#### Problem requirements:
Your reply must consist of the data below, reproduced character for character.

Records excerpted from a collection

====

Definition Parser_ParseQuoteBody (modeFlags : Z) (startPosition : LexerPosition) : P Parsed :=
  tokenKind ← lexer_peek;
  if bool_decide (tokenKind = TOKEN_LEFTPARENTHESIS) then
    let+ result := Parser_ParseParentheses in mret (inr (quote_form result startPosition))
  else Parser_ParseQuotedTerm modeFlags startPosition.

Definition Parser_ParseClassicQuote (startPosition : LexerPosition) : P Parsed :=
  r ← Parser_ParseQuoteBody default_mode startPosition;
  match r with
  | inl error => _ ← recover RightBracesBracketsParentheses; mret (inl error)
  | inr result => let+ _ := Parser_ExpectRightBracket "[$quote] form" startPosition in mret (inr result)
  end.
End Lists.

====

#### Exercise output:
Definition Parser_ParseQuoteBody (modeFlags : Z) (startPosition : LexerPosition) : P Parsed :=
  tokenKind ← lexer_peek;
  if bool_decide (tokenKind = TOKEN_LEFTPARENTHESIS) then
    let+ result := Parser_ParseParentheses in mret (inr (quote_form result startPosition))
  else Parser_ParseQuotedTerm modeFlags startPosition.

Definition Parser_ParseClassicQuote (startPosition : LexerPosition) : P Parsed :=
  r ← Parser_ParseQuoteBody default_mode startPosition;
  match r with
  | inl error => _ ← recover RightBracesBracketsParentheses; mret (inl error)
  | inr result => let+ _ := Parser_ExpectRightBracket "[$quote] form" startPosition in mret (inr result)
  end.
End Lists.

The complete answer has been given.